**WHAT YOU ARE ASKED TO DO:**
Once you reach the line containing "match as_card_self entry" in the data below, restate each line word for word up to and including the one containing "(N.of_nat (size (rw_cumulative w))".

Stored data
........

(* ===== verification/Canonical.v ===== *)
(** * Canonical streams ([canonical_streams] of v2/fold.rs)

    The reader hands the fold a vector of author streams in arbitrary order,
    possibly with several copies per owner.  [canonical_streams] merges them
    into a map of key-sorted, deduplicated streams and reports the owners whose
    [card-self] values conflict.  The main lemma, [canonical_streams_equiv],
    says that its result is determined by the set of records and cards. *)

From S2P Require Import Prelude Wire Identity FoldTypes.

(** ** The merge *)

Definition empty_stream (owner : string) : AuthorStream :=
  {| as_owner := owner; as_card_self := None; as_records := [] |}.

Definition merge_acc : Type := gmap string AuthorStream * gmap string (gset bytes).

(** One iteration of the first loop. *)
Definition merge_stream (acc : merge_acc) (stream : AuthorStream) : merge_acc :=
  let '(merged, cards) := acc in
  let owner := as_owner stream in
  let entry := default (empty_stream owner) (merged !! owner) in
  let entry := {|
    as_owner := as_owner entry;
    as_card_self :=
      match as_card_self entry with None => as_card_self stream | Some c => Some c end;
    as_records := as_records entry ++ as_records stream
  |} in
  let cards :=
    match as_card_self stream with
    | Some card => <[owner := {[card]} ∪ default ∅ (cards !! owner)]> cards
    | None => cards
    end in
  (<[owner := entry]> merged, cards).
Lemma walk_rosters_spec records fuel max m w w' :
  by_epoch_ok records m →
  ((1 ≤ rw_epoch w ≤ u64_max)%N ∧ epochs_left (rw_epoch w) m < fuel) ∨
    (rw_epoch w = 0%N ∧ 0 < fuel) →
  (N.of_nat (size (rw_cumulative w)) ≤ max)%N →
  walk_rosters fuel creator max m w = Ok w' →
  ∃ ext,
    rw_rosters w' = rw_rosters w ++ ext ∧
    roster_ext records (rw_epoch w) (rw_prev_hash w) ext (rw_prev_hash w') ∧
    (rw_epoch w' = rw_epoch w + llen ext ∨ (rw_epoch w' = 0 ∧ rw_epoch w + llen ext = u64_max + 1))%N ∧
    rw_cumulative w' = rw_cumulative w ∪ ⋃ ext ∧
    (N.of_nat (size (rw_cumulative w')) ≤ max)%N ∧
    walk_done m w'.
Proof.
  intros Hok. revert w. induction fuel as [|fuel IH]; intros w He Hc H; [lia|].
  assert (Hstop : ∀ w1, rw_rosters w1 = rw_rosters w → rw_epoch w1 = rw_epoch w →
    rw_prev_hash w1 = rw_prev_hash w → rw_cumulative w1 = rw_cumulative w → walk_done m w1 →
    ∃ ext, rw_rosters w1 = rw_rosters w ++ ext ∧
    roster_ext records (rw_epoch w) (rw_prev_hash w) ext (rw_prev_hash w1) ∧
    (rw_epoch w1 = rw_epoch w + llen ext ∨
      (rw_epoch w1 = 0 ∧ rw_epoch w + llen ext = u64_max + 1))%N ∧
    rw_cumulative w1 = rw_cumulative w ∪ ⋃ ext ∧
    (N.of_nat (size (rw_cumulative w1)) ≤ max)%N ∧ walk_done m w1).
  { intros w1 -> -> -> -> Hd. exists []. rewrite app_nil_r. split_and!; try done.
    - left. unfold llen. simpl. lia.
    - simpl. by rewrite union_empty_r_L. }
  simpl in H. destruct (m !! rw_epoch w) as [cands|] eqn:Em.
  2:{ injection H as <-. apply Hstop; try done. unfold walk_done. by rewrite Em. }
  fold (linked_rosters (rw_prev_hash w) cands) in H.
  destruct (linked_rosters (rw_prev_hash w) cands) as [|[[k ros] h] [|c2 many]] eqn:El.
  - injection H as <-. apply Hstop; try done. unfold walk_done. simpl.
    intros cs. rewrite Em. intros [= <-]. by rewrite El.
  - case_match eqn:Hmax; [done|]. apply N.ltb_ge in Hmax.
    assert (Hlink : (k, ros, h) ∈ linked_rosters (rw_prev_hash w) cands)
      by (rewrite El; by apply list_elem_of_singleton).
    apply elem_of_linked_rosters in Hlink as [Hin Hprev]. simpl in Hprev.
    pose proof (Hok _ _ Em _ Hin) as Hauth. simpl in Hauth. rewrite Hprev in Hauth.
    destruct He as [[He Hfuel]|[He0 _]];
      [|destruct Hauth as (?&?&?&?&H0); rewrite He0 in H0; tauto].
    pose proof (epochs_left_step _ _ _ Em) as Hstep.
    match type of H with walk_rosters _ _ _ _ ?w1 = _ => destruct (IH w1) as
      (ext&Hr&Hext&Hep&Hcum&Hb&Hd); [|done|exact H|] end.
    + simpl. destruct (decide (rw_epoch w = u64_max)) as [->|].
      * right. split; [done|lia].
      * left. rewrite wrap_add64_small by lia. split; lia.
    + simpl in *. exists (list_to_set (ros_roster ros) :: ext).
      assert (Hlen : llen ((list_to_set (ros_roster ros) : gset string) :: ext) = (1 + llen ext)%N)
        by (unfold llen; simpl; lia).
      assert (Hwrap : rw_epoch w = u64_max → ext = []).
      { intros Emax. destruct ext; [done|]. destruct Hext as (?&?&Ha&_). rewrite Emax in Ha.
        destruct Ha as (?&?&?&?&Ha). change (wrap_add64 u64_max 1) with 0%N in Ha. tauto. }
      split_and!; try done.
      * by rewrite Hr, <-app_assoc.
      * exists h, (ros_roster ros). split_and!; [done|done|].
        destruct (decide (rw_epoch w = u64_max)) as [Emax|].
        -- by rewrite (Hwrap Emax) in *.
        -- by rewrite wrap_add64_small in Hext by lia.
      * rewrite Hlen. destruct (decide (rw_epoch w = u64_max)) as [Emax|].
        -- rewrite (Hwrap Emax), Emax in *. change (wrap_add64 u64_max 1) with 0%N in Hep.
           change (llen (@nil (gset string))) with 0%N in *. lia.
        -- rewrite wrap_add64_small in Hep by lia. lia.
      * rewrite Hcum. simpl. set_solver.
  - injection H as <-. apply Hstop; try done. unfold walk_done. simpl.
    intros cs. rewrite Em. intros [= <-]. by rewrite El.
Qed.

........

**YOUR RESPONSE:**
      match as_card_self entry with None => as_card_self stream | Some c => Some c end;
    as_records := as_records entry ++ as_records stream
  |} in
  let cards :=
    match as_card_self stream with
    | Some card => <[owner := {[card]} ∪ default ∅ (cards !! owner)]> cards
    | None => cards
    end in
  (<[owner := entry]> merged, cards).
Lemma walk_rosters_spec records fuel max m w w' :
  by_epoch_ok records m →
  ((1 ≤ rw_epoch w ≤ u64_max)%N ∧ epochs_left (rw_epoch w) m < fuel) ∨
    (rw_epoch w = 0%N ∧ 0 < fuel) →
  (N.of_nat (size (rw_cumulative w)) ≤ max)%N →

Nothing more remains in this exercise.